Walter Barnes (Actor) .. Sheriff
Born: January 01, 1927
Trivia: American actor Walter Barnes was what was described by casting directories as an "outdoor action type." His first regular TV work was as Finn on 1959's Tales of the Vikings, a Kirk Douglas-produced syndicated series filmed in the German Alps. Remaining in Europe, Barnes continued to work swashbucklers like Captain Sinbad (1963) and westerns like Frontier Hellcat (1966) and The Big Gundown (1968).

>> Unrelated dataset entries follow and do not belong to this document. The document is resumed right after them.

(** Whenever login throws, the stored authentication state is as it
    was. *)
Lemma login_threw_keeps_auth (w : World) (email password : string) e :
  outcome_of (login env backend email password w) = Threw e ->
  auth_fields (store (state_of (login env backend email password w)))
  = auth_fields (store w).
Proof.
  change (wp (login env backend email password)
            (fun o w' => o = Threw e ->
                         auth_fields (store w') = auth_fields (store w)) w).
  destruct w as [s ls sn al nv co ce], s. wp_run; done.
Qed.
End LoginFacts.

Lemma checkAuthStatus_true (s : AdminState) :
  useAdminStore.checkAuthStatus s = true
  <-> user s <> JNull /\ truthy (accessToken s) = true
      /\ role_of (user s) = Some (JStr "ADMIN").
Proof.
  unfold useAdminStore.checkAuthStatus, role_of.
  rewrite !andb_true_iff. split.
  - intros [[Hu Ht] Hr]. destruct (get_prop (user s) "role") as [r|] eqn:E;
      [|done]. apply strict_eq_str_true in Hr. subst r.
    split; [|by split]. intros Hn. by rewrite Hn in Hu.
  - intros (Hu & Ht & Hr). rewrite Hr. split; [split|done]; [|done].
    by destruct (user s).
Qed.

(** C4, amended. In every state reached from a first session by the
    store's operations and by reloads, a user that is not null has role
    'ADMIN'. login, on a response that carries a user with a role, commits
    user, accessToken and refreshToken when the role is 'ADMIN' and
    otherwise throws 'Access denied. Admin privileges required.' with the
    three fields as they were; whenever login throws, they are as they
    were. checkAuthStatus, for an accessToken that is null or a string,
    returns true iff the user is not null, the accessToken is neither null
    nor the empty string, and user.role is 'ADMIN'. *)
Theorem admin_only_invariant :
  (forall w : World,
      reachable w ->
      user (store w) <> JNull -> role_of (user (store w)) = Some (JStr "ADMIN"))
  /\ (forall env backend (w : World) (email password : string)
             (fields : list (string * JsVal)) (role : JsVal),
         let req := useAdminStore.login_request env email password in
         let run := useAdminStore.login env backend email password w in
         failed (backend (sent w) req) = false ->
         reply_data (backend (sent w) req) = JObj fields ->
         role_of (lookup_field "user" fields) = Some role ->
         (role = JStr "ADMIN" ->
          outcome_of run = Returned tt
          /\ auth_fields (store (state_of run))
             = (lookup_field "user" fields, lookup_field "access_token" fields,
                lookup_field "refresh_token" fields))
         /\ (role <> JStr "ADMIN" ->
             outcome_of run
             = Threw (ErrorObj "Access denied. Admin privileges required.")
             /\ auth_fields (store (state_of run)) = auth_fields (store w)))
  /\ (forall env backend (w : World) (email password : string) (e : Thrown),
         let run := useAdminStore.login env backend email password w in
         outcome_of run = Threw e ->
         auth_fields (store (state_of run)) = auth_fields (store w))
  /\ (forall s : AdminState,
         (accessToken s = JNull \/ exists t, accessToken s = JStr t) ->
         useAdminStore.checkAuthStatus s = true
         <-> user s <> JNull /\ accessToken s <> JNull
             /\ accessToken s <> JStr "" /\ role_of (user s) = Some (JStr "ADMIN")).
Proof.
  split; [|split; [|split]].
  - intros w Hw Hu. destruct (reachable_admin_only w Hw) as [[Hn|Hr] _]; done.
  - intros env backend w email password fields role req run Hok Hdata Hrole.
    subst req run.
    rewrite (login_answered env backend w email password fields role
               Hok Hdata Hrole).
    split.
    + intros ->. simpl. by destruct w as [s ls sn al nv co ce], s.
    + intros Hne. destruct (strict_eq_str role "ADMIN") eqn:E.
      * by apply strict_eq_str_true in E.
      * by destruct w as [s ls sn al nv co ce], s.
  - intros env backend w email password e run. apply login_threw_keeps_auth.
  - intros s Htyped. rewrite checkAuthStatus_true.
    destruct Htyped as [Hn|[t Ht]].
    + rewrite Hn. simpl. split; [by intros (_ & ? & _)|by intros (_ & ? & _)].
    + rewrite Ht. simpl. rewrite negb_true_iff, String.eqb_neq.
      split.
      * intros (Hu & Hne & Hr). split; [done|]. split; [done|].
        split; [congruence|done].
      * intros (Hu & _ & Hne & Hr). split; [done|]. split; [congruence|done].
Qed.

Lemma reachable_logged_in : reachable logged_in.
Proof.
  exact (reachable_op None (backend_ok (sample_body admin_user "access-1"))
           (Login "admin@tourer.test" "secret") _ reachable_start).
Qed.

Lemma reachable_logged_in_empty_token : reachable logged_in_empty_token.
Proof.
  exact (reachable_op None (backend_ok (sample_body admin_user ""))
           (Login "admin@tourer.test" "secret") _ reachable_start).
Qed.

(** The invariant and the token test at a logged-in session. *)
Lemma admin_only_invariant_witness :
  (user (store logged_in) <> JNull
   /\ role_of (user (store logged_in)) = Some (JStr "ADMIN"))
  /\ (accessToken (store logged_in) = JStr "access-1"
      /\ useAdminStore.checkAuthStatus (store logged_in) = true).
Proof.
  assert (Hu : user (store logged_in) <> JNull) by (vm_compute; discriminate).
  split; [split; [exact Hu|]|split; [reflexivity|]].
  - exact (proj1 admin_only_invariant logged_in reachable_logged_in Hu).
  - apply (proj2 (proj2 (proj2 admin_only_invariant)) (store logged_in)).
    + right. exists "access-1". reflexivity.
    + split; [exact Hu|]. split; [vm_compute; discriminate|].
      split; [vm_compute; discriminate|reflexivity].
Defined.

(** C4 as stated fails on the last sentence: after a login that was
    answered with an empty access token, user and accessToken are both not
    null and the role is 'ADMIN', yet checkAuthStatus returns false. *)
Lemma checkAuthStatus_empty_token :
  reachable logged_in_empty_token
  /\ accessToken (store logged_in_empty_token) = JStr ""
  /\ ~ (useAdminStore.checkAuthStatus (store logged_in_empty_token) = true
        <-> user (store logged_in_empty_token) <> JNull
            /\ accessToken (store logged_in_empty_token) <> JNull
            /\ role_of (user (store logged_in_empty_token))
               = Some (JStr "ADMIN")).
Proof.
  split; [exact reachable_logged_in_empty_token|]. split; [reflexivity|].
  intros [_ Hback].
  assert (Hc : useAdminStore.checkAuthStatus (store logged_in_empty_token)
               = true).
  { apply Hback. split; [vm_compute; discriminate|].
    split; [vm_compute; discriminate|reflexivity]. }
  vm_compute in Hc. discriminate.
Qed.

(** ** What the persist middleware keeps *)

Lemma run_store_op_items env backend op w :
  items (localStorage (state_of (run_store_op env backend op w)))
  = items (localStorage w).
Proof.
  change (wp (run_store_op env backend op)
            (fun _ w' => items (localStorage w') = items (localStorage w)) w).
  destruct w as [s ls sn al nv co ce].
  destruct op as [f|m| | | |]; [destruct f|destruct m| | | |];
    cbn [run_store_op run_fetch run_mutation]; wp_run; done.
Qed.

He returned to America in the late 1960s, where he was featured in such westernized productions as John Wayne's Cahill: US Marshal (1970), The Travelling Executioner (1972), Mackintosh and J.J. (1975), and Clint Eastwood's High Plains Drifter (1973) (as Sheriff Sam Shaw) and Broncho Billy (1980). Walter Barnes was as sturdy and steadfast as ever in 1981, when he appeared as the father of sheriff Buford Pusser (Bo Svenson) on the weekly TV version of Walking Tall.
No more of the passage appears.